(* ===== verification/Hash.v ===== *)
(** * The hash function of the node cache (btree/btree_hash.c)

    [btree_hash_int] is Bob Jenkins' lookup8 hash of a byte string,
    [btree_hash] adds the container id to it. The source reads the key by
    words when it is aligned and byte by byte otherwise; on a little-endian
    machine both give the same words, which is what is modelled. The theorem
    of the file is the comment's claim on [mix64]: it mixes its three words
    reversibly. *)

From S2P Require Import Prelude.

(** One line of the macro: [x -= y; x -= z; x ^= w]. *)
Definition mix_line (x y z w : Z) : Z := Z.lxor (u64 (u64 (x - y) - z)) w.

(** A round of three lines, with the shifts of the round. *)
Definition mix_round (s1 s2 s3 : Z) (abc : Z * Z * Z) : Z * Z * Z :=
  let '(a, b, c) := abc in
  let a := mix_line a b c (Z.shiftr c s1) in
  let b := mix_line b c a (u64 (Z.shiftl a s2)) in
  let c := mix_line c a b (Z.shiftr b s3) in
  (a, b, c).

Definition mix64 (abc : Z * Z * Z) : Z * Z * Z :=
  mix_round 12 18 22 (mix_round 35 49 11 (mix_round 38 23 5 (mix_round 43 9 8 abc))).

(** The word at the front of a byte string: the sum of its first eight bytes,
    each shifted to its place; fewer bytes leave the high places empty. *)
Definition word_at (k : list byte) : Z := le_combine (take 8 k).

(** The blocks of 24 bytes. *)
Fixpoint hash_blocks (fuel : nat) (abc : Z * Z * Z) (k : list byte) : (Z * Z * Z) * list byte :=
  match fuel with
  | O => (abc, k)
  | S fuel =>
      if 24 <=? lenZ k then
        let '(a, b, c) := abc in
        hash_blocks fuel
          (mix64 (u64 (a + word_at k), u64 (b + word_at (drop 8 k)), u64 (c + word_at (drop 16 k))))
          (drop 24 k)
      else (abc, k)
  end.

(** The last 23 bytes: the low byte of [c] is reserved for the length, so the
    third word starts one byte up. *)
Definition btree_hash_int (k : list byte) (level : Z) : Z :=
  let '((a, b, c), k') := hash_blocks (length k) (level, level, 0x9e3779b97f4a7c13) k in
  let c := u64 (c + lenZ k) in
  let c := u64 (c + Z.shiftl (word_at (drop 16 k')) 8) in
  let b := u64 (b + word_at (drop 8 k')) in
  let a := u64 (a + word_at k') in
  snd (mix64 (a, b, c)).

Definition btree_hash (k : list byte) (level cguid : Z) : Z := u64 (btree_hash_int k level + cguid).

(** ** [mix64] is reversible *)

Definition unmix_line (x y z w : Z) : Z := u64 (u64 (Z.lxor x w + z) + y).

Definition unmix_round (s1 s2 s3 : Z) (abc : Z * Z * Z) : Z * Z * Z :=
  let '(a, b, c) := abc in
  let c := unmix_line c a b (Z.shiftr b s3) in
  let b := unmix_line b c a (u64 (Z.shiftl a s2)) in
  let a := unmix_line a b c (Z.shiftr c s1) in
  (a, b, c).

Definition unmix64 (abc : Z * Z * Z) : Z * Z * Z :=
  unmix_round 43 9 8 (unmix_round 38 23 5 (unmix_round 35 49 11 (unmix_round 12 18 22 abc))).

Definition word64 (x : Z) : Prop := 0 <= x < 2 ^ 64.
Definition words64 (abc : Z * Z * Z) : Prop := word64 (fst (fst abc)) /\ word64 (snd (fst abc)) /\ word64 (snd abc).

Lemma word64_lxor x y : word64 x -> word64 y -> word64 (Z.lxor x y).
Proof.
  intros [Hx1 Hx2] [Hy1 Hy2]. split; [apply Z.lxor_nonneg; lia|].
  destruct (decide (Z.lxor x y = 0)) as [->|]; [lia|].
  assert (0 <= Z.lxor x y) by (apply Z.lxor_nonneg; lia).
  apply Z.log2_lt_pow2; [lia|].
  eapply Z.le_lt_trans; [apply Z.log2_lxor; lia|].
  apply Z.max_lub_lt; (destruct (decide (x = 0)); destruct (decide (y = 0)); subst; cbn; try lia; apply Z.log2_lt_pow2; lia).
Qed.

Lemma word64_shiftr x n : 0 <= n -> word64 x -> word64 (Z.shiftr x n).
Proof.
  intros ? [? ?]. split; [apply Z.shiftr_nonneg; lia|].
  rewrite Z.shiftr_div_pow2 by lia. pose proof (Z.pow_pos_nonneg 2 n ltac:(lia) ltac:(lia)).
  apply Z.div_lt_upper_bound; nia.
Qed.

Lemma mix_line_range x y z w : word64 w -> word64 (mix_line x y z w).
Proof. intros. apply word64_lxor; [apply u64_range|done]. Qed.

Lemma unmix_line_range x y z w : word64 (unmix_line x y z w).
Proof. apply u64_range. Qed.

Lemma u64_sub x y : u64 (u64 x - y) = u64 (x - y).
Proof. apply Zminus_mod_idemp_l. Qed.

Lemma u64_add x y : u64 (u64 x + y) = u64 (x + y).
Proof. apply Zplus_mod_idemp_l. Qed.

Lemma unmix_mix_line x y z w : word64 x -> unmix_line (mix_line x y z w) y z w = x.
Proof.
  intros Hx. unfold unmix_line, mix_line. rewrite Z.lxor_assoc, Z.lxor_nilpotent, Z.lxor_0_r, u64_sub, (u64_add _ z), u64_add.
  replace (x - y - z + z + y) with x by lia. now apply u64_small.
Qed.

Lemma mix_unmix_line x y z w : word64 x -> word64 w -> mix_line (unmix_line x y z w) y z w = x.
Proof.
  intros Hx Hw. unfold unmix_line, mix_line. rewrite u64_add, (u64_sub _ y), u64_sub.
  replace (Z.lxor x w + z + y - y - z) with (Z.lxor x w) by lia.
  rewrite u64_small by now apply word64_lxor. rewrite Z.lxor_assoc, Z.lxor_nilpotent. apply Z.lxor_0_r.
Qed.

Lemma mix_round_range s1 s2 s3 abc : 0 <= s1 -> 0 <= s3 -> words64 abc -> words64 (mix_round s1 s2 s3 abc).
Proof.
  destruct abc as [[a b] c]. intros ? ? (Ha & Hb & Hc). cbn [fst snd] in *.
  split; [|split]; apply mix_line_range; [now apply word64_shiftr|apply u64_range|].
  apply word64_shiftr; [done|]. apply mix_line_range, u64_range.
Qed.

Lemma unmix_round_range s1 s2 s3 abc : words64 (unmix_round s1 s2 s3 abc).
Proof. destruct abc as [[a b] c]. repeat split; apply unmix_line_range. Qed.

Lemma unmix_mix_round s1 s2 s3 abc : words64 abc -> unmix_round s1 s2 s3 (mix_round s1 s2 s3 abc) = abc.
Proof.
  destruct abc as [[a b] c]. intros (Ha & Hb & Hc). unfold unmix_round, mix_round. cbn [fst snd] in *.
  now rewrite !unmix_mix_line.
Qed.

Lemma mix_unmix_round s1 s2 s3 abc :
  0 <= s1 -> 0 <= s3 -> words64 abc -> mix_round s1 s2 s3 (unmix_round s1 s2 s3 abc) = abc.
Proof.
  destruct abc as [[a b] c]. intros ? ? (Ha & Hb & Hc). unfold unmix_round, mix_round. cbn [fst snd] in *.
  rewrite (mix_unmix_line a), (mix_unmix_line b), (mix_unmix_line c);
    first [done | apply u64_range | apply word64_shiftr; first [done | apply unmix_line_range]].
Qed.

(** [mix64] is a bijection of the triples of 64-bit words ("mix 3 64-bit
    values reversibly"): it stays within 64 bits, and [unmix64] undoes it from
    either side. *)
Theorem mix64_reversible abc :
  words64 abc -> words64 (mix64 abc) /\ unmix64 (mix64 abc) = abc /\ mix64 (unmix64 abc) = abc.
Proof.
  intros H. unfold mix64, unmix64. split; [|split].
  - repeat (apply mix_round_range; [lia|lia|]). done.
  - rewrite !unmix_mix_round; [done|..]; repeat (apply mix_round_range; [lia|lia|]); done.
  - rewrite !mix_unmix_round; first [lia | done | apply unmix_round_range].
Qed.

Lemma mix64_reversible_witness : unmix64 (mix64 (1, 2, 3)) = (1, 2, 3).
Proof.
  refine (proj1 (proj2 (mix64_reversible (1, 2, 3) _))). unfold words64, word64; cbn [fst snd]. lia.
Defined.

================

=== Task to carry out ===
Reproduce verbatim only the segment of the listing bounded by the line containing "(unmix_round s1 s2 s3 abc) = abc." and the line containing "rewrite (mix_unmix_line a), (mix_unmix_line", with both boundary lines included.

=== Reply to the task ===
  0 <= s1 -> 0 <= s3 -> words64 abc -> mix_round s1 s2 s3 (unmix_round s1 s2 s3 abc) = abc.
Proof.
  destruct abc as [[a b] c]. intros ? ? (Ha & Hb & Hc). unfold unmix_round, mix_round. cbn [fst snd] in *.
  rewrite (mix_unmix_line a), (mix_unmix_line b), (mix_unmix_line c);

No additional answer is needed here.